Erica Khalili, co-founder and chief legal and risk officer at Lead Bank, offered a different perspective, asserting that partnerships are viable only when banks maintain “unquestionable accountability.” Khalili emphasized, “Lead owns the compliance stack,” clarifying that extending services through FinTech relationships does not diminish the bank’s obligations to consumers or regulators. Her bank’s due diligence, she detailed, spans data architecture, API controls, customer acquisition models, financial crime monitoring, concentration exposure, and consumer protection practices. Artificial intelligence (AI) emerged as both a significant benefit and a new layer of supervisory complexity. Steinberg Barrage cited examples of banks leveraging AI for AML and payments modernization. Subcommittee Chairman Bryan Steil, R-Wisc., during questioning, specifically inquired about the changing nature of bank/FinTech relationships, with Barrage highlighting digital assets and AI as focal points. She also noted banks are “banding together… to figure out how they are going to do tokenized deposits.” Thomas described Xero’s AI strategy as embedding automation directly into workflows like transaction reconciliation and cash flow management, always under human oversight.
Calls for Calibrated Oversight
A clear area of consensus was that the existing regulatory framework faces considerable pressure. Sheetal Parikh contended that current third-party risk frameworks were designed for traditional vendor relationships, not the embedded banking environments where technology platforms are integral to product delivery. She advocated for more explicit standards that differentiate infrastructure improving transparency from that which might reduce control. “The ask is not for less supervision,” Parikh stated, “It is for supervision that is calibrated to the actual risk profile of well-governed programs.” Khalili suggested the FDIC’s Emerging Technology Team as a potential model for equipping regulators with a deeper technical understanding of partnership structures.
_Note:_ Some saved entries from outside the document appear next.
(** ** Further stores and transactions *)

(** A transaction that sets one reference and deletes another. *)
Definition tr_mixed : RefTransaction :=
  {| updates := <["refs/users/02/2" := Some {| NewID := 12%N |}]>
                (<["refs/users/01/1" := None]> ∅) |}.

(** A store with two references and no objects. *)
Definition st_two_refs : Storer :=
  {| objects := ∅;
     refs := <["refs/users/01/1" := 11%N]> {["refs/meta/config" := 5%N]};
     faults := [] |}.

(** A store whose ledger reference leads to no object. *)
Definition st_dangling : Storer :=
  {| objects := ∅; refs := {[extRefName := 5%N]}; faults := [] |}.

(** A commit as a caller of [SaveCommit] would build it. *)
Definition commit_demo : Commit :=
  {| commitHash := ZeroHash; Author := newSig 1000; Committer := newSig 1000;
     Message := "update"; TreeHash := 5%N; ParentHashes := [11%N] |}.

(** The characters [%x] writes. *)
Definition hex_digits : list ascii := list_ascii_of_string "0123456789abcdef".

(** * Properties *)

(** ** Sanity of the primitives *)

Example sha1_empty : sha1_hex "" = "da39a3ee5e6b4b0d3255bfef95601890afd80709".
Proof. vm_compute. reflexivity. Qed.

Example sha1_abc : sha1_hex "abc" = "a9993e364706816aba3e25717850c26c9cd0d89d".
Proof. vm_compute. reflexivity. Qed.

Example sha1_two_blocks :
  sha1_hex "abcdbcdecdefdefgefghfghighijhijkijkljklmklmnlmnomnopnopq"
  = "84983e441c3bd26ebaae4aa1f95129e5e54670f1".
Proof. vm_compute. reflexivity. Qed.

Example uidRefNameOf_examples :
  uidRefNameOf 7 = "refs/users/07/7"
  /\ uidRefNameOf 1000123 = "refs/users/23/1000123"
  /\ uidRefNameOf 100 = "refs/users/00/100".
Proof. repeat split; vm_compute; reflexivity. Qed.

Example merge_join_example :
  merge_join
    [ {| entryName := "a"; entryMode := Regular; entryHash := 1%N |};
      {| entryName := "c"; entryMode := Regular; entryHash := 3%N |} ]
    [ {| entryName := "a"; entryMode := Regular; entryHash := ZeroHash |};
      {| entryName := "b"; entryMode := Regular; entryHash := 2%N |};
      {| entryName := "c"; entryMode := Regular; entryHash := 9%N |};
      {| entryName := "d"; entryMode := Regular; entryHash := ZeroHash |} ]
  = [ {| entryName := "b"; entryMode := Regular; entryHash := 2%N |};
      {| entryName := "c"; entryMode := Regular; entryHash := 9%N |} ].
Proof. reflexivity. Qed.

(** ** The monad *)

Lemma bind_inv_ok {A B} (m : M A) (k : A -> M B) st b st2 :
  bind m k st = (Ok b, st2) ->
  exists a st1, m st = (Ok a, st1) /\ k a st1 = (Ok b, st2).
Proof.
  unfold bind. destruct (m st) as [[a|e] st1]; [eauto | discriminate].
Qed.

Lemma bind_inv_err {A B} (m : M A) (k : A -> M B) st e st2 :
  bind m k st = (Err e, st2) ->
  m st = (Err e, st2) \/ exists a st1, m st = (Ok a, st1) /\ k a st1 = (Err e, st2).
Proof.
  unfold bind. destruct (m st) as [[a|e'] st1]; [eauto | intros [= -> ->]; auto].
Qed.


Lemma bind_err {A B} (m : M A) (k : A -> M B) st e st1 :
  m st = (Err e, st1) -> bind m k st = (Err e, st1).
Proof. unfold bind. intros ->. reflexivity. Qed.

(** A storer call on a store whose script says so fails, and nothing but
    the script changes. *)
Lemma storer_call_fault {A} op (body : M A) st fs :
  faults st = true :: fs -> storer_call op body st = (Err (ErrIO op), with_faults fs st).
Proof. unfold storer_call. intros ->. reflexivity. Qed.

(** ** What a build preserves *)

Create HintDb storer discriminated.

Section Preserved.
Context `{Platform} (R : relation Storer) `{!PreOrder R}.
Hypothesis R_faults : forall fs st, R st (with_faults fs st).
Hypothesis R_store : forall o st, R st (with_objects (<[hashObj o := o]> (objects st)) st).

Lemma preserves_ret {A} (a : A) : preserves R (ret a).
Proof. intros st. reflexivity. Qed.

Lemma preserves_fail {A} e : preserves R (@fail A e).
Proof. intros st. reflexivity. Qed.

Lemma preserves_bind {A B} (m : M A) (k : A -> M B) :
  preserves R m -> (forall a, preserves R (k a)) -> preserves R (bind m k).
Proof.
  intros Hm Hk st. unfold bind. specialize (Hm st).
  destruct (m st) as [[a|e] st1]; simpl in *; [|assumption].
  etransitivity; [exact Hm | apply Hk].
Qed.

Lemma preserves_call {A} op (body : M A) :
  preserves R body -> preserves R (storer_call op body).
Proof.
  intros Hb st. unfold storer_call.
  destruct (faults st) as [|[] fs]; [apply Hb | apply R_faults |].
  etransitivity; [apply (R_faults fs) | apply Hb].
Qed.

Hint Resolve preserves_ret preserves_fail preserves_bind preserves_call : storer.

Lemma preserves_SetEncodedObject o : preserves R (SetEncodedObject o).
Proof. apply preserves_call. intros st. apply R_store. Qed.

Lemma preserves_EncodedObject h : preserves R (EncodedObject h).
Proof.
  apply preserves_call. intros st. simpl. destruct (objects st !! h); reflexivity.
Qed.

Lemma preserves_Reference name : preserves R (Reference name).
Proof.
  apply preserves_call. intros st. simpl. destruct (refs st !! name); reflexivity.
Qed.

Hint Resolve preserves_SetEncodedObject preserves_EncodedObject preserves_Reference : storer.

Lemma preserves_CommitObject h : preserves R (Repository_CommitObject h).
Proof.
  unfold Repository_CommitObject. apply preserves_bind; [auto with storer|].
  intros []; auto with storer.
Qed.

Lemma preserves_TreeObject h : preserves R (Repository_TreeObject h).
Proof.
  unfold Repository_TreeObject. apply preserves_bind; [auto with storer|].
  intros []; auto with storer.
Qed.

Lemma preserves_SaveConfig cfg : preserves R (SaveConfig cfg).
Proof. apply preserves_SetEncodedObject. Qed.

Lemma preserves_SaveCommit c : preserves R (SaveCommit c).
Proof. apply preserves_SetEncodedObject. Qed.

Lemma preserves_SaveTree es : preserves R (SaveTree es).
Proof. apply preserves_SetEncodedObject. Qed.

Lemma preserves_PatchTree base upd : preserves R (PatchTree base upd).
Proof.
  unfold PatchTree. destruct (decide _); [apply preserves_SaveTree | apply preserves_fail].
Qed.

Hint Resolve preserves_CommitObject preserves_TreeObject preserves_SaveConfig
  preserves_SaveCommit preserves_SaveTree preserves_PatchTree : storer.

Lemma preserves_referenceCommit name : preserves R (referenceCommit name).
Proof.
  intros st. unfold referenceCommit.
  pose proof (preserves_Reference name st) as Hr.
  destruct (Reference name st) as [[h|e] st1]; simpl in Hr.
  - etransitivity; [exact Hr|]. apply preserves_bind; auto with storer.
  - destruct e; assumption.
Qed.

Lemma preserves_saveExtIDs accountID es newEntries :
  preserves R (saveExtIDs accountID es newEntries).
Proof.
  revert newEntries. induction es as [|e es IH]; intros newEntries; simpl; auto with storer.
Qed.

Hint Resolve preserves_referenceCommit preserves_saveExtIDs : storer.

Lemma preserves_saveAccount s inf acc : preserves R (saveAccount s inf acc).
Proof.
  unfold saveAccount.
  repeat (apply preserves_bind; [auto with storer | intros ?]).
  repeat case_match; auto 6 with storer.
Qed.

Lemma preserves_saveAccounts s infos acc : preserves R (saveAccounts s infos acc).
Proof.
  revert acc. induction infos as [|inf infos IH]; intros acc; simpl.
  - auto with storer.
  - apply preserves_bind; [apply preserves_saveAccount | auto].
Qed.

Lemma preserves_saveExtCommit s extCommit acc : preserves R (saveExtCommit s extCommit acc).
Proof.
  unfold saveExtCommit.
  apply preserves_bind; [destruct extCommit; auto with storer | intros ?].
  repeat (apply preserves_bind; [auto with storer | intros ?]).
  repeat case_match; auto with storer.
Qed.

Lemma preserves_buildTransaction now infos : preserves R (buildTransaction now infos).
Proof.
  unfold buildTransaction.
  apply preserves_bind; [auto with storer | intros ?].
  apply preserves_bind; [apply preserves_saveAccounts | intros ?].
  apply preserves_saveExtCommit.
Qed.

End Preserved.


#[global] Instance same_refs_preorder : PreOrder same_refs.
Proof. split; [intros st; reflexivity | intros st1 st2 st3; unfold same_refs; congruence]. Qed.



#[global] Instance grows_preorder `{Platform} : PreOrder grows.
Proof.
  split.
  - intros st Hwf. split; [assumption | reflexivity].
  - intros st1 st2 st3 H12 H23 Hwf. destruct (H12 Hwf) as [Hwf2 Hsub12].
    destruct (H23 Hwf2) as [Hwf3 Hsub23]. split; [assumption | etransitivity; eassumption].
Qed.

Section Facts.
Context `{Platform}.

Lemma keeps_refs_saveAccount s inf acc st :
  refs (snd (saveAccount s inf acc st)) = refs st.
Proof. apply (preserves_saveAccount same_refs); reflexivity. Qed.

Lemma keeps_refs_saveAccounts s infos acc st :
  refs (snd (saveAccounts s infos acc st)) = refs st.
Proof. apply (preserves_saveAccounts same_refs); reflexivity. Qed.

Lemma keeps_refs_saveExtCommit s extCommit acc st :
  refs (snd (saveExtCommit s extCommit acc st)) = refs st.
Proof. apply (preserves_saveExtCommit same_refs); reflexivity. Qed.

Lemma keeps_refs_buildTransaction now infos st :
  refs (snd (buildTransaction now infos st)) = refs st.
Proof. apply (preserves_buildTransaction same_refs); reflexivity. Qed.

(** Without collisions, storing an object grows the store. *)
Lemma grows_store (Hinj : Inj (=) (=) hashObj) o st :
  grows st (with_objects (<[hashObj o := o]> (objects st)) st).
Proof.
  intros Hwf. split.
  - intros h o1. simpl. intros [[<- <-]|[_ Hold]]%lookup_insert_Some; [reflexivity|].
    apply Hwf, Hold.
  - simpl. apply map_subseteq_spec. intros h o1 Hold.
    destruct (decide (hashObj o = h)) as [<-|Hne].
    + apply Hwf, Hinj in Hold as ->. apply lookup_insert_eq.
    + rewrite lookup_insert_ne by assumption. exact Hold.
Qed.

Lemma grows_faults fs st : grows st (with_faults fs st).
Proof. intros Hwf. split; [exact Hwf | reflexivity]. Qed.

(** ** [UpdateRepo] *)

Lemma SetReference_inv_ok name h st st1 :
  SetReference name h st = (Ok tt, st1) ->
  refs st1 = <[name := h]> (refs st) /\ objects st1 = objects st.
Proof.
  unfold SetReference, storer_call.
  destruct (faults st) as [|[] fs]; intros [= <-]; auto.
Qed.

Lemma SetReference_inv_err name h st e st1 :
  SetReference name h st = (Err e, st1) ->
  e = ErrIO OpSetReference /\ refs st1 = refs st /\ objects st1 = objects st.
Proof.
  unfold SetReference, storer_call.
  destruct (faults st) as [|[] fs]; intros [= <- <-]; auto.
Qed.

Lemma RemoveReference_refs name st :
  (refs (snd (RemoveReference name st)) = delete name (refs st)
   \/ refs (snd (RemoveReference name st)) = refs st)
  /\ objects (snd (RemoveReference name st)) = objects st.
Proof.
  unfold RemoveReference, storer_call.
  destruct (faults st) as [|[] fs]; simpl; auto.
Qed.

Lemma UpdateRepo_range_app l1 l2 st :
  UpdateRepo_range (l1 ++ l2) st
  = bind (UpdateRepo_range l1) (fun _ => UpdateRepo_range l2) st.
Proof.
  revert st. induction l1 as [|[name [u|]] l1 IH]; intros st; simpl.
  - reflexivity.
  - unfold bind. destruct (SetReference name (NewID u) st) as [[[]|e] st1]; [|reflexivity].
    rewrite IH. reflexivity.
  - apply IH.
Qed.

(** The only error [UpdateRepo] returns is a failed [SetReference]. *)
Lemma UpdateRepo_range_err l st e :
  fst (UpdateRepo_range l st) = Err e -> e = ErrIO OpSetReference.
Proof.
  revert st. induction l as [|[name [u|]] l IH]; intros st; simpl.
  - discriminate.
  - unfold bind. destruct (SetReference name (NewID u) st) as [[[]|e'] st1] eqn:E.
    + apply IH.
    + apply SetReference_inv_err in E as [-> _]. intros [= <-]. reflexivity.
  - apply IH.
Qed.

Lemma UpdateRepo_range_objects l st :
  objects (snd (UpdateRepo_range l st)) = objects st.
Proof.
  revert st. induction l as [|[name [u|]] l IH]; intros st; simpl.
  - reflexivity.
  - unfold bind. destruct (SetReference name (NewID u) st) as [[[]|e'] st1] eqn:E.
    + rewrite IH. apply SetReference_inv_ok in E as [_ ->]. reflexivity.
    + apply SetReference_inv_err in E as (_ & _ & E). exact E.
  - rewrite IH. apply RemoveReference_refs.
Qed.

(** After a transaction that went through, every update of it is in place,
    every deletion of it has removed the reference or, where the removal
    failed, left it, and every name outside it is as before. *)
Lemma UpdateRepo_range_ok l st st1 :
  NoDup l.*1 ->
  UpdateRepo_range l st = (Ok tt, st1) ->
  (forall k u, (k, Some u) ∈ l -> refs st1 !! k = Some (NewID u))
  /\ (forall k, (k, None) ∈ l -> refs st1 !! k = None \/ refs st1 !! k = refs st !! k)
  /\ (forall k, k ∉ l.*1 -> refs st1 !! k = refs st !! k).
Proof.
  revert st. induction l as [|[name [u|]] l IH]; intros st Hnd Hrun; simpl in *.
  - injection Hrun as <-.
    split; [intros k u Hin; inversion Hin|]. split; [intros k Hin; inversion Hin | reflexivity].
  - apply NoDup_cons in Hnd as [Hname Hnd].
    apply bind_inv_ok in Hrun as ([] & st0 & Hset & Hrest).
    apply SetReference_inv_ok in Hset as [Hrefs _].
    destruct (IH _ Hnd Hrest) as (IH1 & IH2 & IH3).
    assert (forall k v, (k, v) ∈ l -> refs st0 !! k = refs st !! k) as Hother.
    { intros k v Hin. rewrite Hrefs. apply lookup_insert_ne. intros <-.
      apply Hname. apply (list_elem_of_fmap_2 fst) in Hin. exact Hin. }
    split; [|split].
    + intros k u' [[= -> ->]|Hin]%elem_of_cons; [|auto].
      rewrite IH3, Hrefs by assumption. apply lookup_insert_eq.
    + intros k [[=]|Hin]%elem_of_cons.
      rewrite <- (Hother _ _ Hin). auto.
    + intros k [Hk Hl]%not_elem_of_cons.
      rewrite IH3, Hrefs by assumption. apply lookup_insert_ne. congruence.
  - apply NoDup_cons in Hnd as [Hname Hnd].
    destruct (IH _ Hnd Hrun) as (IH1 & IH2 & IH3).
    destruct (RemoveReference_refs name st) as [Hrem _].
    assert (forall k, k <> name ->
              refs (snd (RemoveReference name st)) !! k = refs st !! k) as Hother.
    { intros k Hk. destruct Hrem as [-> | ->]; [|reflexivity].
      apply lookup_delete_ne. congruence. }
    split; [|split].
    + intros k u' [[=]|Hin]%elem_of_cons; auto.
    + intros k [[= ->]|Hin]%elem_of_cons.
      * rewrite IH3 by assumption.
        destruct Hrem as [-> | ->]; [left; apply lookup_delete_eq | right; reflexivity].
      * rewrite <- (Hother k); [auto|]. intros ->.
        apply Hname. apply (list_elem_of_fmap_2 fst) in Hin. exact Hin.
    + intros k [Hk Hl]%not_elem_of_cons. rewrite IH3 by assumption. apply Hother, Hk.
Qed.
Rep. Steven Lynch, D-Mass., reflecting on the evolution of banking oversight post-crises like the Great Depression and the global financial crisis, acknowledged the transformative potential of FinTech. However, he voiced concern about the “move fast and break things” culture prevalent in tech, particularly among AI and crypto firms that “do not want to be regulated.” Lynch questioned how to protect depositors and bank customers while integrating this “important and transformative” technology. Khalili responded that the bank-FinTech model is “massively accretive,” allowing FinTechs to manage “the distribution channel and the product innovation side.” Yet, she firmly reiterated the bank’s ultimate responsibility: “the bank… is where the buck stops.”
The House hearing underscored a critical juncture for the financial industry. While bank-FinTech partnerships offer undeniable avenues for innovation, modernization, and expanded financial access, they simultaneously introduce complex new risks that demand equally sophisticated and adaptable oversight. The challenge, as articulated by witnesses and lawmakers, is not to stifle innovation but to ensure that the regulatory framework evolves to provide clear, calibrated guidance, preserving the integrity of the financial system and protecting consumers as technology continues to reshape how financial services are delivered.